Automated species identification

Automated species identification

The automated identification of biological objects such as insects (individuals) and/or groups (e.g., species, guilds, characters) has been a dream among systematists for centuries. The goal of some of the first multivariate biometric methods was to address the perennial problem of group discrimination and inter-group characterization. Despite much preliminary work in the 1950s and '60s, progress in designing andimplementing practical systems for fully automated object biological identification has proven frustratingly slow. As recently as 2004 Dan Janzen updated the dream for a new audience:

"The spaceship lands. He steps out.
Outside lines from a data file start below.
(** [a / k], without the check of the divisor *)
Definition divs (a : Vector) (k : Q) : Vector :=
  mkVector (vx a / k) (vy a / k) (vz a / k).

(** [a.dot(b)], [np.dot(a, b)] *)
Definition vdot (a b : Vector) : Q :=
  vx a * vx b + vy a * vy b + vz a * vz b.

(** [a.length_squared] *)
Definition length_squared (a : Vector) : Q := vdot a a.

(** Equality of vectors as numbers (component by component). *)
Definition veq (a b : Vector) : Prop :=
  vx a == vx b /\ vy a == vy b /\ vz a == vz b.

(** Every component is non-negative. *)
Definition vnonneg (a : Vector) : Prop :=
  0 <= vx a /\ 0 <= vy a /\ 0 <= vz a.

(** ** Events and outcomes *)

(** What the program does that can be observed from outside:
    - [EvTrace o d k]: [RT_trace_ray] was entered with ray [(o, d)] and
      depth [k]; its first statement queries the oracle with [(o, d)];
    - [EvShadow o d]: the oracle query of the light loop;
    - [EvPixel y x]: the frame renderer wrote pixel [buf[y, x]];
    - [EvYield y]: the frame renderer yielded row [y]. *)
Inductive event : Type :=
| EvTrace (orig dir : Vector) (depth : Z)
| EvShadow (orig dir : Vector)
| EvPixel (y x : Z)
| EvYield (y : Z).

Inductive fault : Type :=
| DivByZero
| IndexOutOfBounds.

Inductive outcome (A : Type) : Type :=
| Done (a : A)
| Fault (f : fault)
| OutOfFuel.

Arguments Done {A} a.
Arguments Fault {A} f.
Arguments OutOfFuel {A}.

(** A computation: the events it produced, in order, and how it ended. *)
Definition M (A : Type) : Type := (list event * outcome A)%type.

Definition ret {A} (a : A) : M A := ([], Done a).

Definition raise {A} (f : fault) : M A := ([], Fault f).

Definition emit (e : event) : M unit := ([e], Done tt).

Definition bind {A B} (m : M A) (k : A -> M B) : M B :=
  match m with
  | (l, Done a) => let (l', r) := k a in (l ++ l', r)
  | (l, Fault f) => (l, Fault f)
  | (l, OutOfFuel) => (l, OutOfFuel)
  end.

Notation "x <- m ;; k" := (bind m (fun x => k))
  (at level 61, m at next level, right associativity).
Notation "m ;;; k" := (bind m (fun _ => k))
  (at level 61, right associativity).

(** A scalar division with its check. *)
Definition qdiv (a b : Q) : M Q :=
  if Qeq_bool b 0 then raise DivByZero else ret (a / b).

(** A vector divided by a scalar, with its check. *)
Definition vdiv (a : Vector) (k : Q) : M Vector :=
  if Qeq_bool k 0 then raise DivByZero else ret (divs a k).

(** ** The scene *)

(** [simpleRT_material]; the colours are the [.xyz] part. *)
Record Material : Type := mkMaterial {
  diffuse_color : Vector;
  specular_color : Vector;
  specular_hardness : Q;
  mirror_reflectivity : Q;
  use_fresnel : bool;
  ior : Q;
  transmission : Q
}.

(** A light object: [light.location], [simpleRT_light.color] and
    [simpleRT_light.energy]. *)
Record Light : Type := mkLight {
  location : Vector;
  light_rgb : Vector;
  energy : Q
}.

(** What [ray_cast] returns, as far as the tracer reads it:
    [has_hit, hit_loc, hit_norm] and the material of [hit_obj]. *)
Record Hit : Type := mkHit {
  has_hit : bool;
  hit_loc : Vector;
  hit_norm : Vector;
  hit_mat : Material
}.

(** [scene.objects]: the tracer looks at the lights only. *)
Inductive SceneObject : Type :=
| LightObject (light : Light)
| OtherObject (loc : Vector).

(** [rotation_euler]: three angles. *)
Record Euler : Type := mkEuler { ex : Q; ey : Q; ez : Q }.

(** [scene.camera]: location, orientation, [data.lens] and
    [data.sensor_width]. *)
Record Camera : Type := mkCamera {
  cam_location : Vector;
  rotation_euler : Euler;
  lens : Q;
  sensor_width : Q
}.

(** The scene: [cast] is [scene.ray_cast] on the first view layer,
    [ambient_color] is [scene.simpleRT.ambient_color]. *)
Record Scene : Type := mkScene {
  cast : Vector -> Vector -> Hit;
  ambient_color : Vector;
  objects : list SceneObject;
  camera : Camera
}.

(** The pixel buffer, a numpy array of shape [(buf_h, buf_w, 4)]:
    [buf_data y x c] is [buf[y, x, c]]. *)
Record Buffer : Type := mkBuffer {
  buf_h : Z;
  buf_w : Z;
  buf_data : Z -> Z -> Z -> Q
}.

(** [eps = 1e-3] *)
Definition eps : Q := 1 # 1000.

(** ** The tracer *)

Section Tracer.

(** [math.sqrt], also the square root inside [normalized] and
    [np.linalg.norm]. *)
Variable sqrt : Q -> Q.

(** [x ** p] for a float exponent [p]. *)
Variable fpow : Q -> Q -> Q.

(** [v.normalized()]: mathutils returns the zero vector for a vector of
    length zero and does not raise. *)
Definition normalized (v : Vector) : Vector :=
  let d := length_squared v in
  if Qgtb d 0 then smul (1 / sqrt d) v else zeros.

(** [np.linalg.norm(v)] *)
Definition norm (v : Vector) : Q := sqrt (length_squared v).

(** [ray_cast(scene, origin, direction)]; [ev] names the call site. *)
Definition ray_cast (scene : Scene) (ev : event) (origin direction : Vector)
  : M Hit :=
  emit ev ;;; ret (cast scene origin direction).

(** Lines 93-96: the normal is flipped when it faces along the ray. *)
Definition orient (hit_norm ray_dir : Vector) : Vector * bool :=
  if Qgtb (vdot hit_norm ray_dir) 0 then (vneg hit_norm, true)
  else (hit_norm, false).

(** Lines 132-139: the shadow ray of a light. *)
Definition light_vec_of (hit_loc : Vector) (light : Light) : Vector :=
  vsub (location light) hit_loc.

Definition light_dir_of (hit_loc : Vector) (light : Light) : Vector :=
  normalized (light_vec_of hit_loc light).

Definition shadow_orig (hit_loc : Vector) (light : Light) : Vector :=
  vadd hit_loc (smul eps (light_dir_of hit_loc light)).

(** Lines 116-206: one iteration of the loop over the lights.  The state
    is [(color, no_light_hit)]. *)
Definition light_step (scene : Scene) (hit_loc hit_norm ray_dir : Vector)
    (mat : Material) (st : Vector * bool) (light : Light)
  : M (Vector * bool) :=
  let '(color, no_light_hit) := st in
  let light_color := muls (light_rgb light) (energy light) in
  let light_vec := vsub (location light) hit_loc in
  let light_dir := normalized light_vec in
  let new_orig := vadd hit_loc (smul eps light_dir) in
  h <- ray_cast scene (EvShadow new_orig light_dir) new_orig light_dir ;;
  if has_hit h then ret (color, no_light_hit)
  else
    I_light <- vdiv light_color (length_squared light_vec) ;;
    let diffuse_component :=
      muls (vmul (diffuse_color mat) I_light) (vdot light_dir hit_norm) in
    let color := vadd color diffuse_component in
    let half_vector := vadd light_dir (vneg ray_dir) in
    half_vector <- vdiv half_vector (norm half_vector) ;;
    let power := specular_hardness mat in
    let specular_component :=
      muls (vmul (specular_color mat) I_light)
           (fpow (vdot hit_norm half_vector) power) in
    let color := vadd color specular_component in
    ret (color, false).
End Scenarios.

(** * Properties *)

Module ValidationFacts.
Import Validation Fixtures.

Section ValidationFacts.

Variable validate_python_activity : Activity -> outcome unit.
Variable validate_process_activity : Activity -> outcome unit.
Variable validate_http_activity : Activity -> outcome unit.

#[local] Abbreviation ensure_activity_is_valid :=
  (ensure_activity_is_valid validate_python_activity
     validate_process_activity validate_http_activity).
#[local] Abbreviation check_declared_fields :=
  (check_declared_fields validate_python_activity
     validate_process_activity validate_http_activity).

Lemma truthy_dict_with (d : gmap string value) (k : string) (v : value) :
  d !! k = Some v -> truthy (VDict d) = true.
Proof.
  intros Hk. simpl. case_bool_decide as Hd; [|done].
  subst d. by rewrite lookup_empty in Hk.
Qed.

Lemma in_strs_truthy (v : value) (ss : list string) :
  in_strs v ss = true -> Forall (fun s => s <> "") ss -> truthy v = true.
Proof.
  unfold in_strs. intros Hin Hne.
  apply existsb_exists in Hin as (s & Hs & Heq).
  destruct v; simpl in Heq; try discriminate.
  apply String.eqb_eq in Heq. subst s0. simpl.
  rewrite Forall_forall in Hne. apply list_elem_of_In in Hs.
  specialize (Hne _ Hs). destruct (String.eqb_spec s ""); [done|done].
Qed.

(** C6, as amended.  An activity whose [ref] is present and not null is
    judged on [ref] alone: it is accepted when [ref] is a non-empty string
    and rejected with [InvalidActivity] otherwise, whatever its other
    fields and whatever the provider validators say. *)
Theorem ref_alone_is_validated (activity : Activity) (ref : value) :
  activity !! "ref" = Some ref ->
  ref <> VNone ->
  ensure_activity_is_valid activity =
    if non_empty_string ref then Returned tt
    else Raised (InvalidActivity
                   "reference to activity must be non-empty strings" []).
Proof.
  intros Href Hnone.
  assert (Hr : dict_get activity "ref" = ref)
    by (unfold dict_get; by rewrite Href).
  unfold Validation.ensure_activity_is_valid.
  rewrite (truthy_dict_with _ _ _ Href), Hr. cbn.
  destruct ref; try done; cbn.
  unfold non_empty_string. cbn. by destruct (String.eqb s "").
Qed.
He points it around. It says ‘friendly–unfriendly—edible–poisonous—safe– dangerous—living–inanimate’. On the next sweep it says ‘Quercus oleoides—Homo sapiens—Spondias mombin—Solanum nigrum—Crotalus durissus—Morpho peleides— serpentine’. This has been in my head since reading science fiction in ninth grade half a century ago."

The species identification problem

Janzen’s preferred solution to this classic problem involved building machines to identify species from their DNA. His predicted budget and proposed research team is “US$1 million and five bright people.” However, recent developments in computer architectures, as well as innovations in software design, have placed the tools needed to realize Janzen’s vision in the hands of the systematics community not in several years hence, but now; and not just for DNA barcodes,but for digital images of organisms too. A recent survey of results accuracy results for small-scale trials (<50 taxa) obtained by such systems (Gaston and O’Neill 2004) shows an average reproducible accuracy of over 85 percent with no significant correlation between accuracy and the number of included taxa or the type of group being assessed (e.g., butterflies, moths, bees, pollen, spores, foraminifera, dinoflagellates, vertebrates). Moreover, these identifications—often involving thousands of individual specimens—can be made in a fraction of the time required by human experts and can be done on site, on demand, anywhere in the world.

These developments could not have come at a better time. As the taxonomic community already knows, the world is running out of specialists who can identify the very biodiversity whose preservation has become a global concern. In commenting on this problem in palaeontology as long ago as 1993, Roger Kaesler recognized:

"“… we are running out of systematic paleontologists who have anything approaching synoptic knowledge of a major group of organisms ... Paleontologists of the next century are unlikely to have the luxury of dealing at length with taxonomic problems … [Paleontology] will have to sustain its level of excitement without the aid of systematists, who have contributed so much to its success.”".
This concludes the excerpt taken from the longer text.